A reducer is the mechanical component that converts a motor’s high-speed, low-torque output into the low-speed, high-torque motion needed at a robot joint. A typical BLDC motor spins quickly but cannot directly support heavy links, so multi-jointed robots almost always need reducers.

Robot actuation can be organized by how the motor is connected to the joint. Some systems use belts or cables to place the motor away from the joint, which is often called remote actuation. Most multi-jointed robots, however, use a compact module where the reducer is mounted directly on the motor shaft.

Common reducer types include:

This integrated structure is popular for two main reasons.

Packaging efficiency: The drive train can be concentrated inside the joint, reducing the overall volume of the robot.
High stiffness: Unlike belts and cables, there is no long compliant transmission element between the motor and the joint. Many reducers also include high-stiffness bearings, such as cross-roller bearings, that help support external moment loads.

From a robotics perspective, however, a reducer is not just a device that multiplies torque according to $T_{out} = N \times T_{in}$.

The reducer type, gear ratio $N$, and internal friction strongly shape the robot’s output impedance, backdrivability, and control bandwidth. Together with the rest of the transmission, the reducer defines much of the robot’s physical personality.

There are two useful ways to think about how reducers affect robot performance:

Physical interaction
Control performance

1. Physical Interaction: Output Impedance and Backdrivability

The physical “heaviness” or resistance you feel when pushing a robot is called mechanical impedance. It is closely tied to backdrivability, which is the ability of an external force at the output side to rotate the motor backward through the transmission.

Mechanical impedance $Z(s)$ can be written as the ratio between external torque $T(s)$ and resulting angular velocity $\omega(s)$:

\[Z(s) = \frac{T(s)}{\omega(s)} = J_{eq}s + B_{eq} + \frac{K_{eq}}{s}\]

Here, $J_{eq}$ is equivalent inertia, $B_{eq}$ is equivalent viscous friction, and $K_{eq}$ is equivalent stiffness. At a robot joint, the dominant contributors are usually reflected inertia from the gear ratio $N$ and internal friction.

Friction contributes to the $B_{eq}$ term and is one of the main reasons backdrivability gets worse. In reducers with large internal friction, such as worm gears, a small external force may not move the joint at all. The joint behaves as if its impedance were almost infinite until the force exceeds a threshold.

Friction is not just an energy loss.
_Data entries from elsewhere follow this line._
Lemma full_holds i x0 all done f a :
  syncing i x0 all done f -> a ∈ all -> (length all <= NETSTATE_LOCAL_MAX)%nat ->
  (NETSTATE_LOCAL_MAX <= length (f_locals f))%nat -> a ∈ map l_addr (f_locals f).
Proof.
  intros [Hok Hs _ _ _] Ha Hall Hfull. apply dec_stable. intros Hn.
  assert (H : (length (a :: map l_addr (f_locals f)) <= length all)%nat).
  { apply NoDup_incl_length.
    - apply NoDup_ListNoDup, NoDup_cons. split; [done|]. destruct Hok as [_ _ Hnd _ _ _].
      by apply NoDup_app in Hnd as [? _].
    - intros b [<-|Hb]; apply list_elem_of_In; [done|]. apply Hs. by apply list_elem_of_In. }
  cbn [length] in H. rewrite length_map in H. lia.
Qed.

Lemma syncing_add i x0 all done f g e :
  syncing i x0 all done f -> length (nm_addr e) = 16%nat -> (length all <= NETSTATE_LOCAL_MAX)%nat ->
  (of_family i e = true -> take (fam_len i) (nm_addr e) ∈ all) ->
  syncing i x0 all (done ++ reported i [e]) (local_add (af_of i) (fam_len i) (f, g) e).1.
Proof.
  intros Hsy He Hall Hin. pose proof (local_add_ok i (f, g) e (sy_ok _ _ _ _ _ Hsy) He) as Hok.
  rewrite local_add_eq in *. unfold reported. cbn [List.filter] in *.
  unfold of_family in *. set (a := take (fam_len i) (nm_addr e)) in *.
  destruct (nm_family e =? af_of i); cbn [andb negb orb] in *;
    [destruct (nm_addrlen e =? fam_len i)%nat; cbn [andb negb orb] in *|];
    [|destruct (_ <=? _)%nat; cbn [fst map]; by rewrite app_nil_r..].
  specialize (Hin eq_refl). destruct (Nat.leb_spec NETSTATE_LOCAL_MAX (length (f_locals f))).
  { pose proof (full_holds _ _ _ _ _ _ Hsy Hin Hall H). destruct Hsy. split; cbn [fst map] in *; try done.
    set_solver. }
  case_bool_decide as Ha.
  { destruct Hsy. split; cbn [fst map] in *; try done. set_solver. }
  destruct Hsy as [[? ? Hnd ? ? ?] Hs Hd Hx Hp].
  destruct (with_local_spec f a (xlats_NoDup f Hnd)) as [Hl Hb].
  split; cbn [fst map] in *; [done|..]; rewrite ?Hl, ?map_app; cbn [map l_addr].
  - set_solver.
  - set_solver.
  - intros b. rewrite Hb, Hx. set_solver.
  - intros l [Hin'| ->%list_elem_of_singleton]%elem_of_app Hl0; [by apply Hp|]. cbn in *.
    apply bool_decide_eq_true. apply Hx. done.
Qed.

Lemma reported_app i l k : reported i (l ++ k) = reported i l ++ reported i k.
Proof. unfold reported. by rewrite List.filter_app, map_app. Qed.

Lemma syncing_fold i x0 all rest : forall done st,
  syncing i x0 all done st.1 -> snap_ok rest -> (length all <= NETSTATE_LOCAL_MAX)%nat ->
  (forall b, b ∈ reported i rest -> b ∈ all) ->
  syncing i x0 all (done ++ reported i rest) (fold_left (local_add (af_of i) (fam_len i)) rest st).1.
Proof.
  induction rest as [|e rest IH]; intros dn [f g] Hsy Hok Hall Hin; cbn [fold_left].
  { by rewrite app_nil_r. }
  apply Forall_cons in Hok as [He Hok]. change (e :: rest) with ([e] ++ rest) in *.
  rewrite reported_app, app_assoc in *. apply IH; [|done|done|set_solver].
  apply syncing_add; [done|done|done|]. intros Hfam. apply Hin, elem_of_app. left.
  unfold reported. cbn [List.filter]. rewrite Hfam. cbn. set_solver.
Qed.

Lemma local_sync_spec i f addrs :
  addrs_ok i f -> snap_ok addrs -> (length (reported i addrs) <= NETSTATE_LOCAL_MAX)%nat ->
  syncing i (map x_addr (f_xlats f)) (reported i addrs) (reported i addrs)
    (local_sync f (af_of i) addrs).1.1.
Proof.
  intros Hok Hs Hn. unfold local_sync. rewrite af_len.
  pose proof (prune_ok i f (snap_has addrs (af_of i)) Hok) as Hp. rewrite local_prune_all in Hp.
  pose proof (local_prune_all (snap_has addrs (af_of i)) (f_locals f)) as Hl.
  destruct (local_prune _ _ _) as [ls lost]. cbn [fst] in Hl. subst ls.
  destruct Hok as [_ _ Hnd _ _ Hlen]. unfold held in *. apply Forall_app in Hlen as [Hlen _].
  apply NoDup_app in Hnd as (_ & Hdis & _).
  set (ls := List.filter _ (f_locals f)) in *.
  assert (Hkept : forall l, l ∈ ls -> l ∈ f_locals f /\ snap_has addrs (af_of i) (l_addr l) = true).
  { intros l Hl%list_elem_of_In. apply filter_In in Hl as [? ?]. split; [by apply list_elem_of_In | done]. }
  assert (Hsub : forall b, b ∈ map l_addr ls -> b ∈ map l_addr (f_locals f)).
  { intros b (l & -> & Hl)%list_elem_of_fmap. apply list_elem_of_fmap_2. by apply Hkept. }
  assert (H0 : syncing i (map x_addr (f_xlats f)) (reported i addrs) [] (f <| f_locals := ls |>)).
  { split; [done|..]; cbn [f_locals f_xlats set set_f_locals].
    - intros b (l & -> & [Hl Hr]%Hkept)%list_elem_of_fmap. apply snap_has_reported; [|done].
      rewrite Forall_fmap, Forall_forall in Hlen. exact (Hlen l Hl).
    - set_solver.
    - intros b. split; [|by intros [? _]]. intros Hb. split; [done|]. intros Hb'%Hsub. by apply (Hdis b).
    - intros l Hl Hx. exfalso. apply (Hdis (l_addr l)); [|done]. apply list_elem_of_fmap_2. by apply Hkept. }
  pose proof (syncing_fold i _ (reported i addrs) addrs [] (f <| f_locals := ls |>, false) H0 Hs Hn
    (fun b H => H)) as H.
  by destruct (fold_left _ _ _) as [g gained].
Qed.

(** The address sets after a snapshot, whether or not the network changed. *)
Lemma netmon_addr_sets h i changed addrs now f :
  let e := NetMon changed addrs now in
  let g := (local_sync f (af_of i) addrs).1.1 in
  let f' := fam_on_netmon h i changed addrs now f in
  map l_addr (f_locals f') = map l_addr (f_locals g) /\
  (if leaves i f e then f_xlats f' = [] else addr_view f' = addr_view g).
Proof.
  cbn zeta. unfold leaves. cbn [moves stays]. unfold fam_on_netmon.
  change (if i then 6 else 4) with (af_of i).
  destruct (local_sync f (af_of i) addrs) as [[g lost] gained]. cbn [fst].
  set (g1 := if lost || gained then _ else g).
  assert (H1 : addr_view g1 = addr_view g) by (unfold g1; by destruct (lost || gained)).
  clearbody g1. set (g2 := if eqb _ _ then g1 else _).
  assert (H2 : addr_view g2 = addr_view g).
  { unfold g2. destruct (eqb _ _); [done|]. by rewrite facts_addr_view, sync_addr_view. }
  assert (Hsame : f_locals g1 = f_locals g) by (unfold addr_view in H1; by injection H1 as -> _).
  rewrite Hsame. clearbody g2. set (same := same_network _ _ _ _). clearbody same.
  unfold addr_view in *. injection H2 as Hl Hx.
  destruct (truth _); cbn [andb]; [|by rewrite Hl, Hx].
  set (m := fam_moved _ _ _ _ g2).
  assert (Hm : addr_view m = if same then addr_view g2 else addr_view (proofs_demote g2 <| f_xlats := [] |>)).
  { unfold m, fam_moved. rewrite facts_addr_view.
    destruct same; cbn [negb]; destruct (_ =? _), (nonempty (f_anchor _)); reflexivity. }
  clearbody m. unfold addr_view in Hm. destruct same; injection Hm as -> ->; cbn [negb].
  - by rewrite Hl, Hx.
  - cbn. by rewrite map_map, Hl.
Qed.

(** In any run, the kernel's word alone decides which set an address is in:
    after a snapshot of at most 64 addresses of a family, the family's own
    addresses are exactly those reported, no translation is among them, and a
    translation the kernel now reports has taken its proof with it, unless the
    snapshot is of another network, where no translation is left. *)
Theorem kernel_decides h now0 i es changed addrs now a :
  Forall event_ok es -> snap_ok addrs -> (length (reported i addrs) <= NETSTATE_LOCAL_MAX)%nat ->
  length a = fam_len i ->
  let e := NetMon changed addrs now in
  let f := fam_at h now0 i es in
  let f' := fam_at h now0 i (es ++ [e]) in
  (a ∈ map l_addr (f_locals f') <-> snap_has addrs (af_of i) a = true) /\
  (a ∈ map x_addr (f_xlats f') <->
     leaves i f e = false /\ a ∈ map x_addr (f_xlats f) /\ snap_has addrs (af_of i) a = false) /\
  (leaves i f e = false -> a ∈ map x_addr (f_xlats f) -> snap_has addrs (af_of i) a = true ->
     exists l, l ∈ f_locals f' /\ l_addr l = a /\ l_proven l = true).
Proof.
  intros Hes Hs Hn Ha e f f'.
  pose proof (run_addrs_ok h now0 i es Hes) as Hok. fold f in Hok.
  unfold f'. rewrite fam_at_snoc. fold f.
  change (fam_step h i f e) with (fam_on_netmon h i changed addrs now f).
  destruct (netmon_addr_sets h i changed addrs now f) as [Hl Hx]. fold e in Hx.
  destruct (local_sync_spec i f addrs Hok Hs Hn) as [_ Hsound Hdone Hxl Hpr].
  pose proof (snap_has_reported i addrs a Ha) as Hsnap.
  assert (Hiff : a ∈ map l_addr (f_locals (local_sync f (af_of i) addrs).1.1)
    <-> snap_has addrs (af_of i) a = true) by (rewrite Hsnap; split; auto).
  split; [by rewrite Hl|].
  destruct (leaves i f e).
  { rewrite Hx. split; [|done]. cbn. split; [intros H%elem_of_nil; done | by intros [? _]]. }
  unfold addr_view in Hx. injection Hx as -> ->. split.
  - rewrite Hxl, Hiff. destruct (snap_has _ _ a); naive_solver.
  - intros _ Hax Hrep. apply Hiff in Hrep. apply list_elem_of_fmap in Hrep as (l & -> & Hl').
    exists l. split; [done|]. split; [done|]. by apply Hpr.
Qed.

Lemma kernel_decides_witness :
  [192; 0; 2; 1] ∈ map l_addr (f_locals (fam_at true 0 false ([Reflexive 4 1 [192; 0; 2; 1]] ++ demo_up))).
Proof.
  refine (proj2 (proj1 (kernel_decides true 0 false [Reflexive 4 1 [192; 0; 2; 1]] 1 [demo_addr] 1000
    [192; 0; 2; 1] _ _ _ _)) _).
  - apply Forall_cons_2; [exact I | apply Forall_nil_2].
  - apply Forall_cons_2; [reflexivity | apply Forall_nil_2].
  - cbn. unfold NETSTATE_LOCAL_MAX. lia.
  - reflexivity.
  - reflexivity.
Defined.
It also creates an asymmetry: the efficiency depends on which direction energy is flowing. This asymmetry is essential for understanding reducer dynamics.

Energy-Flow Asymmetry: Forward vs. Backward Driving

Energy flow can be divided into two cases.

Forward driving (FWD): The motor drives the load. Motor $\rightarrow$ Load. The efficiency is written as $\eta_f$.
Backward driving (BWD): The environment drives the motor through the load. Environment $\rightarrow$ Motor. The efficiency is written as $\eta_b$.

Because of the mechanical structure, backward-driving efficiency $\eta_b$ is usually lower than forward-driving efficiency $\eta_f$. As internal friction increases, $\eta_b$ drops quickly. Below a certain point, it becomes effectively zero and the reducer becomes self-locking. External impact energy then cannot flow back into the motor. Instead, it is dissipated inside the reducer or causes damage.

This efficiency asymmetry changes the robot’s apparent inertia. Apparent inertia does not mean the physical mass has changed. It means the ratio between an externally applied force $F$ and the acceleration $a$ that actually occurs, $F/a$, has changed.

A simple way to understand this is to imagine pushing a robot arm by hand.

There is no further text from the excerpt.